Miller Plastic Surgery Sites also reserves the right to disclose personally identifiable information and/or non-personally identifiable information that Miller Plastic Surgery believes, in good faith, is appropriate or necessary to enforce our Terms of Use, take precautions against liability, to investigate and defend itself against any third-party claims or allegations, to assist government enforcement agencies, to protect the security or integrity of the Miller Plastic Surgery Sites, and to protect the rights, property, or personal safety of Miller Plastic Surgery Sites, it’s users or other parties.
In the event that any of the Miller Plastic Surgery Sites are acquired by or merged with a third party entity, we reserve the right, in any of these circumstances, to transfer or assign the information we have collected from our Users as part of such merger, acquisition, sale, or other change of control. In the event of Miller Plastic Surgery Sites bankruptcy, insolvency, reorganization, receivership, or assignment for the benefit of creditors, or the application of laws or equitable principles affecting creditors rights generally, we may not be able to control how your personal information is treated, transferred, or used.
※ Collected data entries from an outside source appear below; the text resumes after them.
Lemma trim_padding_last l x y :
  is_number x = is_number y -> cmp_padding x <> Eq -> cmp_padding y <> Eq ->
  exists k, trim_padding (l ++ [x]) = k ++ [x] /\ trim_padding (l ++ [y]) = k ++ [y].
Proof.
  intros Hn Hx Hy. destruct l as [|z l]; [by exists []|]. cbn.
  destruct (trim_loop_last (is_number z) l x y Hn Hx Hy) as (r & e & td & k & -> & ->).
  by exists (z :: k).
Qed.

Lemma cmp_loop_common k a b n :
  (forall n, cmp_loop a b n = Lt) -> cmp_loop (k ++ a) (k ++ b) n = Lt.
Proof.
  intros Hab. revert n. induction k as [|x k IH]; intros n; [apply Hab|].
  cbn. by rewrite eqb_reflx, cmp_refl.
Qed.

Lemma wildcard_bounds p lo hi :
  parse (p ++ "."%char :: $"min") = Ok lo ->
  parse (p ++ "."%char :: $"max") = Ok hi ->
  ws_start p -> version_cmp lo hi = Lt.
Proof.
  intros [-> _]%parse_Ok [-> _]%parse_Ok Hp.
  rewrite !trim_id.
  2,3: split; [by apply ws_start_sep|]; apply (ws_end_sep p "."); [done|]; by vm_compute.
  unfold version_cmp. cbn [items]. unfold parse_items.
  destruct (items_loop_prefix p "." eq_refl) as [l Hl].
  rewrite !Hl by done.
  change (items_loop (length $"min") $"min") with [Min].
  change (items_loop (length $"max") $"max") with [Max].
  destruct (trim_padding_last l Min Max) as (k & -> & ->); try done.
  by apply cmp_loop_common.
Qed.
End Wildcard.
Lemma parse_show_exact v :
  Version.parse (original v) = Ok v -> text_ok (original v) -> wildcard (original v) = None ->
  parse_req ($"[" ++ original v ++ $"]") = Ok (Exact v).
Proof.
  intros Hp (Hw & Hne & Hcomma & Hclose) Hwild. cbn [app list_ascii_of_string].
  set (t := "["%char :: original v ++ ["]"%char]).
  assert (trim t = t) as Ht by (by apply trim_id, bracketed_ws_free).
  unfold parse_req. rewrite Ht, decide_False by done.
  change (starts_with_char opening t) with true. cbv iota.
  unfold t at 1. rewrite split_union_one by done. cbn [mbind result_bind try_map]. fold t.
  assert (parse_range t = Ok {| lower := Some v; upper := Some v;
      include_lower := true; include_upper := true |}) as ->.
  { unfold parse_range. rewrite Ht. unfold t. rewrite app_comm_cons, ends_with_char_app.
    cbn [starts_with_char app strip_first].
    change (opening "["%char) with true. cbn [mbind option_bind].
    rewrite strip_last_app by done. cbn [ok_or mbind result_bind].
    rewrite split_none by done. change (one_of ["["]%char "["%char) with true.
    change (one_of ["]"]%char "]"%char) with true. cbn [andb].
    rewrite trim_id by done. fold (wildcard (original v)). rewrite Hwild.
    unfold parse_bound. rewrite trim_id, decide_False, Hp by done. done. }
  cbn [mbind result_bind lower]. rewrite (proj2 (negb_true_iff _)).
  - unfold is_exact, version_eqb. cbn. by rewrite version_cmp_refl.
  - unfold contains_char, t. cbn. rewrite existsb_app. cbn. rewrite orb_false_r.
    destruct (existsb _ _) eqn:Ex; [|done]. apply existsb_exists in Ex as (c & Hc & Ec).
    apply one_of_true, list_elem_of_singleton in Ec as ->. by apply list_elem_of_In in Hc.
Qed.

Definition req_ok (req : VersionReq) : Prop :=
  match req with
  | Exact v =>
    Version.parse (original v) = Ok v /\ text_ok (original v) /\ wildcard (original v) = None
  | Soft v =>
    Version.parse (original v) = Ok v /\ ws_free (original v) /\
    contains_char (one_of ["["; "]"; "("; ")"; ","]%char) (original v) = false
  | Ranges l => l <> [] /\ Forall range_ok l
  end.

Lemma parse_text_ok t v :
  Version.parse t = Ok v -> (","%char ∉ t) -> Forall (fun c => closing c = false) t ->
  Version.parse (original v) = Ok v /\ text_ok (original v) /\ original v = trim t.
Proof.
  intros Hv Hcomma Hclose. pose proof (parse_original t v Hv) as Ho.
  apply parse_Ok in Hv as (-> & Hne & _). cbn in *. split; [done|]. split; [|done].
  split; [apply trim_ws_free|]. split; [done|]. split; [by intros ?%trim_elem|].
  rewrite Forall_forall in *. intros c ?%trim_elem. by apply Hclose.
Qed.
Miller Plastic Surgery allows other companies, called third-party ad servers or ad networks, to serve advertisements within the Miller Plastic Surgery Sites. These third-party ad servers or ad networks use technology to send, directly to your browser, the advertisements and links that appear on the Miller Plastic Surgery Sites. They automatically receive your IP address when this happens. Miller Plastic Surgery does not provide any personally identifiable information to these third-party ad servers or ad networks without your consent or except as part of a specific program or feature for which you will have the ability to opt-in or opt-out.
You should consult the respective privacy policies of these third-party ad servers or ad networks. Miller Plastic Surgery’s privacy policy does not apply to, and we cannot control the activities of, such other third parties.
Miller Plastic Surgery Sites use commercially reasonable physical, managerial, and technical safeguards to preserve the integrity and security of your personal information. We cannot, however, ensure or warrant the security of any information you transmit to Miller Plastic Surgery Sites and you do so at your own risk. Once we receive your transmission of information, Miller Plastic Surgery makes commercially reasonable efforts to ensure the security of our systems. However, please note that this is not a guarantee that such information may not be accessed, disclosed, altered, or destroyed by breach of any of our physical, technical, or managerial safeguards.
If Miller Plastic Surgery Sites learns of a security systems breach, then we may attempt to notify you electronically so that you can take appropriate protective steps. Miller Plastic Surgery may post a notice on the Miller Plastic Surgery Sites if a security breach occurs. Depending on where you live, you may have a legal right to receive notice of a security breach in writing.
This Privacy Notice may be revised periodically. Please revisit this page to stay aware of any changes. In general, we only use your personal information in the manner described in the Privacy Notice in effect when we received the personal information you provided. Your continued use of the Miller Plastic Surgery Sites constitutes your agreement to this Privacy Notice and any future revisions.